Une mobilisation concrète – Présentation de quelques projets emblématiques visant une amélioration de l’égalité de genre, financés par les membres de l’Alliance Sahel dans les pays du G5 :

– Au Burkina Faso, le projet Autonomisation, accès à la santé sexuelle et reproductive et meilleure implication des femmes et jeunes vulnérables dans la protection de l’environnement et la prévention et la gestion des conflits, financé par le Luxembourg à hauteur de 5 millions d’Euros, promeut l’autonomisation des femmes et des adolescent(e)s vulnérables/marginalisés, le respect de leurs droits en matière de santé sexuelle et reproductive, leur implication dans la protection de l’environnement et la prévention et la gestion pacifique des conflits.

– En Mauritanie, le projet Renforcement des capacités de la police mauritanienne en matière de traitement des violences basées sur le genre (VBG), financé par l’agence de coopération espagnole (AECID), intervient au niveau des forces de police (notamment la brigade des mineurs) pour sensibiliser aux VBG (sexuelles en particulier) et en améliorer les procédures de traitement. Le projet a permis de renforcer les capacités de la police à apporter une réponse adéquate aux victimes et à améliorer la collaboration institutionnelle avec les services de santé pour leur prise en charge médicale. Un plan de prévention des VBG, avec l’implication des acteurs clefs pour la protection des droits (autorités locales, personnels de justice et de police, société civile) a été également élaboré, ainsi qu’un plan de communication pour renforcer la déstigmatisation sociale des victimes.

– Au Tchad, les 3 phases du projet Améliorer les chances de survie et de développement des enfants financés par la coopération allemande à hauteur de 33 millions d’euros contribuent à réduire la mortalité maternelle et infantile en améliorant la qualité des services de santé et en sensibilisant les femmes enceintes et allaitantes à la nécessité d’avoir recours à ces derniers.

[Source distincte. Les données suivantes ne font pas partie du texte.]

(* ===== verification/SerdeSafe.v ===== *)
(** * Deserialization never panics

    [reads m Q]: on every reader in a good state the computation [m] ends in a
    value that satisfies [Q] or in an error, never in a panic, and leaves the
    reader in a good state.  Bytes are arbitrary. *)

From S2P Require Import Prelude Felt Serde SerdeTheory Operations OpSerde.

Class ReaderSafe (R : Type) `{BR : ByteReader R} := {
  rinv : R -> Prop;
  read_u8_safe r : rinv r -> rinv (snd (read_u8 r)) /\ rok (fst (read_u8 r)) is_u8;
  peek_u8_safe r : rinv r -> rok (peek_u8 r) is_u8;
  read_slice_safe n r : 0 <= n -> rinv r -> rinv (snd (read_slice n r)) /\
    rok (fst (read_slice n r)) (fun l => length l = Z.to_nat n /\ Forall is_u8 l);
  read_array_safe n r : rinv r -> rinv (snd (read_array n r)) /\
    rok (fst (read_array n r)) (fun l => length l = n /\ Forall is_u8 l)
}.

(** ** The slice reader *)

Definition sr_inv (s : SliceReader) : Prop := (sr_pos s <= length (sr_source s))%nat /\ Forall is_u8 (sr_source s).

Lemma sr_read_slice_safe n s : 0 <= n -> sr_inv s -> sr_inv (snd (sr_read_slice n s)) /\
  rok (fst (sr_read_slice n s)) (fun l => length l = Z.to_nat n /\ Forall is_u8 l).
Proof.
  intros Hn [Hp Hu]. unfold sr_read_slice, sr_check_eor. destruct (_ && _) eqn:E; [|done].
  apply andb_true_iff in E as [_ E%Z.leb_le]. unfold slice. rewrite (proj2 (Nat.leb_le _ (_ + _))) by lia.
  rewrite (proj2 (Nat.leb_le _ (length _))) by lia. cbn. split; [split; [cbn; lia|done]|]. split.
  - rewrite length_take, length_drop. lia.
  - by apply Forall_take, Forall_drop.
Qed.

#[export] Instance slice_reader_safe : ReaderSafe SliceReader.
Proof.
  refine {| rinv := sr_inv |}.
  - intros s [Hp Hu]. cbn [read_u8 slice_reader]. unfold sr_check_eor. destruct (_ && _) eqn:E; [|done].
    apply andb_true_iff in E as [_ E%Z.leb_le]. destruct (lookup_lt_is_Some_2 (sr_source s) (sr_pos s)) as [b Hb]; [lia|].
    rewrite Hb. cbn. split; [split; [cbn; lia|done]|]. by eapply Forall_lookup_1.
  - intros s [Hp Hu]. cbn [peek_u8 slice_reader]. unfold sr_check_eor. destruct (_ && _) eqn:E; [|done].
    apply andb_true_iff in E as [_ E%Z.leb_le]. destruct (lookup_lt_is_Some_2 (sr_source s) (sr_pos s)) as [b Hb]; [lia|].
    cbn [rbind]. rewrite Hb. cbn. by eapply Forall_lookup_1.
  - intros n s. apply sr_read_slice_safe.
  - intros n s Hs. destruct (sr_read_slice_safe (Z.of_nat n) s) as [H1 H2]; [lia|done|]. split; [done|].
    eapply rok_mono; [exact H2|]. intros l. by rewrite Nat2Z.id.
Defined.

#[export] Instance budgeted_reader_safe {R} `{RS : ReaderSafe R} : ReaderSafe (BudgetedReader R).
Proof.
  refine {| rinv s := rinv (br_inner s) |}.
  - intros s Hs. cbn. unfold bind, consume_budget, on_inner. destruct (_ <? _); [done|]. cbn.
    destruct (read_u8_safe _ Hs) as [H1 H2]. by destruct (read_u8 (br_inner s)).
  - intros s Hs. exact (peek_u8_safe (br_inner s) Hs).
  - intros n s Hn Hs. cbn. unfold bind, consume_budget, on_inner. destruct (_ <? _); [done|]. cbn.
    destruct (read_slice_safe n _ Hn Hs) as [H1 H2]. by destruct (read_slice n (br_inner s)).
  - intros n s Hs. cbn. unfold bind, consume_budget, on_inner. destruct (_ <? _); [done|]. cbn.
    destruct (read_array_safe n _ Hs) as [H1 H2]. by destruct (read_array n (br_inner s)).
Defined.

(** ** Safe computations *)

Section Reads.
Context {R : Type} `{RS : ReaderSafe R}.

Definition reads {A} (m : DM R A) (Q : A -> Prop) : Prop :=
  forall r, rinv r -> rinv (snd (m r)) /\ rok (fst (m r)) Q.

Lemma reads_ret {A} (a : A) (Q : A -> Prop) : Q a -> reads (ret a) Q.
Proof. by intros Ha r Hr. Qed.

Lemma reads_fail {A} e (Q : A -> Prop) : reads (fail e) Q.
Proof. by intros r Hr. Qed.

Lemma reads_bind {A B} (m : DM R A) (k : A -> DM R B) (P : A -> Prop) (Q : B -> Prop) :
  reads m P -> (forall a, P a -> reads (k a) Q) -> reads (bind m k) Q.
Proof.
  intros Hm Hk r Hr. unfold bind. destruct (Hm r Hr) as [H1 H2]. destruct (m r) as [[a|e|] r']; cbn in *; [by apply Hk|done|done].
Qed.

Lemma reads_mono {A} (m : DM R A) (P Q : A -> Prop) : reads m P -> (forall a, P a -> Q a) -> reads m Q.
Proof. intros Hm HPQ r Hr. destruct (Hm r Hr) as [H1 H2]. split; [done|]. by eapply rok_mono. Qed.

Lemma reads_lift {A} (x : DR A) (Q : A -> Prop) : rok x Q -> reads (lift_res x) Q.
Proof. by intros Hx r Hr. Qed.

Lemma reads_expect {A} (o : option A) (Q : A -> Prop) a : o = Some a -> Q a -> reads (expect o) Q.
Proof. intros ->. apply reads_ret. Qed.

Lemma reads_gets {A} (f : R -> A) : reads (gets f) (fun _ => True).
Proof. by intros r Hr. Qed.

Lemma reads_le n : reads (let! bytes := read_array n in ret (from_le_bytes bytes)) (fun x => 0 <= x < 256 ^ Z.of_nat n).
Proof.
  eapply reads_bind; [intros r Hr; by apply read_array_safe|]. intros l [Hl Hu]. apply reads_ret. rewrite <- Hl.
  by apply from_le_bytes_range.
Qed.

Lemma reads_u8 : reads read_u8 is_u8.
Proof. intros r. apply read_u8_safe. Qed.
Lemma reads_u32 : reads read_u32 is_u32.
Proof. eapply reads_mono; [apply (reads_le 4)|]. intros x Hx. unfold is_u32, U32_MAX. change (256 ^ Z.of_nat 4) with 4294967296 in Hx. cbv beta in Hx. lia. Qed.
Lemma reads_u64 : reads read_u64 is_u64.
Proof.
  eapply reads_mono; [apply (reads_le 8)|]. intros x Hx. unfold is_u64, U64_MAX.
  change (256 ^ Z.of_nat 8) with 18446744073709551616 in Hx. cbv beta in Hx. lia.
Qed.
Lemma reads_slice n : 0 <= n -> reads (read_slice n) (fun l => length l = Z.to_nat n /\ Forall is_u8 l).
Proof. intros Hn r. by apply read_slice_safe. Qed.
Lemma reads_array n : reads (read_array n) (fun l => length l = n /\ Forall is_u8 l).
Proof. intros r. by apply read_array_safe. Qed.

Lemma trailing_zeros_from_range fuel i x : i <= trailing_zeros_from fuel i x <= i + Z.of_nat fuel.
Proof.
  revert i. induction fuel as [|fuel IH]; intros i; cbn [trailing_zeros_from]; [lia|]. specialize (IH (i + 1)).
  destruct (Z.testbit x i); lia.
Qed.

Lemma reads_usize : reads read_usize is_u64.
Proof.
  unfold read_usize. eapply (reads_bind _ _ is_u8). { intros r Hr. split; [done|]. by apply peek_u8_safe. }
  intros b _. pose proof (trailing_zeros_from_range 8 0 b) as Ht. fold (trailing_zeros8 b) in Ht.
  eapply (reads_bind _ _ (fun x => 0 <= x)).
  - destruct (Z.eqb_spec (trailing_zeros8 b + 1) 9) as [E|E].
    + eapply reads_bind; [apply reads_u8|]. intros _ _. eapply reads_mono; [apply reads_u64|]. unfold is_u64. lia.
    + eapply reads_bind; [apply reads_slice; lia|]. intros l [Hl Hu]. unfold copy_at.
      rewrite (proj2 (Nat.leb_le _ _)) by (rewrite length_replicate; lia).
      eapply (reads_bind _ _ (Forall is_u8)); [apply (reads_expect _ _ _ eq_refl)|].
      { apply Forall_app. split; [by apply Forall_take, Forall_replicate|]. apply Forall_app. split; [done|].
        apply Forall_drop, Forall_replicate. done. }
      intros enc Henc. apply reads_ret. apply Z.shiftr_nonneg. by apply from_le_bytes_range.
  - intros x Hx. destruct (Z.ltb_spec U64_MAX x); [apply reads_fail|]. apply reads_ret. unfold is_u64. lia.
Qed.

End Reads.

(** ** Safe types *)

Class DeserSafe (T : Type) `{DT : Deserializable T} (ok : T -> Prop) :=
  read_from_safe : forall R `(RS : ReaderSafe R), reads read_from ok.

#[export] Instance u8_safe : DeserSafe u8 (fun x => is_u8 (u8_val x)).
Proof. intros R BR RS. eapply reads_bind; [apply reads_u8|]. intros x Hx. by apply reads_ret. Qed.
#[export] Instance u32_safe : DeserSafe u32 (fun x => is_u32 (u32_val x)).
Proof. intros R BR RS. eapply reads_bind; [apply reads_u32|]. intros x Hx. by apply reads_ret. Qed.
#[export] Instance u64_safe : DeserSafe u64 (fun x => is_u64 (u64_val x)).
Proof. intros R BR RS. eapply reads_bind; [apply reads_u64|]. intros x Hx. by apply reads_ret. Qed.

#[export] Instance felt_safe : DeserSafe Felt (fun _ => True).
Proof.
  intros R BR RS. eapply reads_bind; [apply reads_u64|]. intros x _. unfold ok_or.
  destruct (felt_new x); [by apply reads_ret|apply reads_fail].
Qed.

Lemma reads_word_element {R} `{RS : ReaderSafe R} : reads read_word_element (fun _ => True).
Proof.
  eapply reads_bind; [apply reads_u64|]. intros x _. destruct (_ <=? _); [apply reads_fail|by apply reads_ret].
Qed.

#[export] Instance word_safe : DeserSafe Word (fun _ => True).
Proof.
  intros R BR RS. cbn [read_from word_deserializable]. do 4 (eapply reads_bind; [apply reads_word_element|intros ? _]).
  by apply reads_ret.
Qed.

#[export] Instance pair_safe {A B} `{SA : DeserSafe A okA} `{SB : DeserSafe B okB} :
  DeserSafe (A * B) (fun p => okA (fst p) /\ okB (snd p)).
Proof.
  intros R BR RS. eapply reads_bind; [apply SA|]. intros a Ha. eapply reads_bind; [apply SB|]. intros b Hb.
  by apply reads_ret.
Qed.

Section Many.
Context {T : Type} `{ST : DeserSafe T ok} {R : Type} `{RS : ReaderSafe R}.

Lemma reads_collect_many n : reads (collect_many (T := T) n) (fun l => length l = n /\ Forall ok l).
Proof.
  induction n as [|n IH]; [by apply reads_ret|]. cbn [collect_many]. eapply reads_bind; [apply ST|]. intros x Hx.
  eapply reads_bind; [exact IH|]. intros l [Hl Hf]. apply reads_ret. split; [cbn; lia|by constructor].
Qed.

Lemma reads_many n : reads (read_many (T := T) n) (fun l => length l = Z.to_nat n /\ Forall ok l).
Proof.
  unfold read_many. eapply reads_bind; [apply reads_gets|]. intros max _. destruct (_ <? _); [apply reads_fail|].
  apply reads_collect_many.
Qed.

End Many.

#[export] Instance vec_safe {A} `{SA : DeserSafe A ok} : DeserSafe (list A) (Forall ok).
Proof.
  intros R BR RS. eapply reads_bind; [apply reads_usize|]. intros len _. eapply reads_mono; [apply reads_many|]. by intros l [_ ?].
Qed.

#[export] Instance operation_safe : DeserSafe Operation (fun _ => True).
Proof.
  intros R BR RS. eapply reads_bind; [apply reads_u8|]. intros c _.
  assert (Hk : forall k : Felt -> Operation, reads (let! x := read_from in ret (k x)) (fun _ => True)).
  { intros k. eapply reads_bind; [apply felt_safe|]. intros x _. by apply reads_ret. }
  repeat case_match; first [apply reads_fail|by apply reads_ret|apply Hk].
Qed.


Lemma reads_option {A} `{SA : DeserSafe A ok} {R} `{RS : ReaderSafe R} :
  reads (read_from (T := option A)) (fun o => from_option ok True o).
Proof.
  eapply (reads_bind _ _ (fun _ => True)).
  - eapply reads_bind; [apply reads_u8|]. intros b _. destruct (b =? 0); [by apply reads_ret|].
    destruct (b =? 1); [by apply reads_ret|apply reads_fail].
  - intros [] _; [|by apply reads_ret]. eapply reads_bind; [apply SA|]. intros x Hx. by apply reads_ret.
Qed.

– Au Niger et au Tchad, le projet ¨Redressement Economique et Social Inclusif du Lac Tchad (co-financé à hauteur de 36 millions d’euros par l’Agence française de développement et l’Union Européenne, avec un appui de 500 k€ du Royaume-Uni dédié au genre), qui vise notamment à soutenir une économie locale durable et à renforcer la cohésion sociale, prend en compte la dimension genre dans l’ensemble de ses composantes pour répondre aux besoins spécifiques des femmes et des filles.

– Au Mali, au Niger et au Tchad, le projet Autonomisation économique des femmes vulnérables, financé par le Banque africaine de développement vise à améliorer l’accès des femmes et des jeunes femmes aux ressources économiques et à renforcer la résilience économique des ménages dans les zones exposées à la violence. Le projet finance des activités génératrices de revenus (touchant l’agriculture, l’élevage, le commerce et l’artisanat), le renforcement de capacités entrepreneuriales des femmes et du dialogue politique pour un environnement favorable à la réduction des disparités entre les genres dans l’accès aux ressources économiques.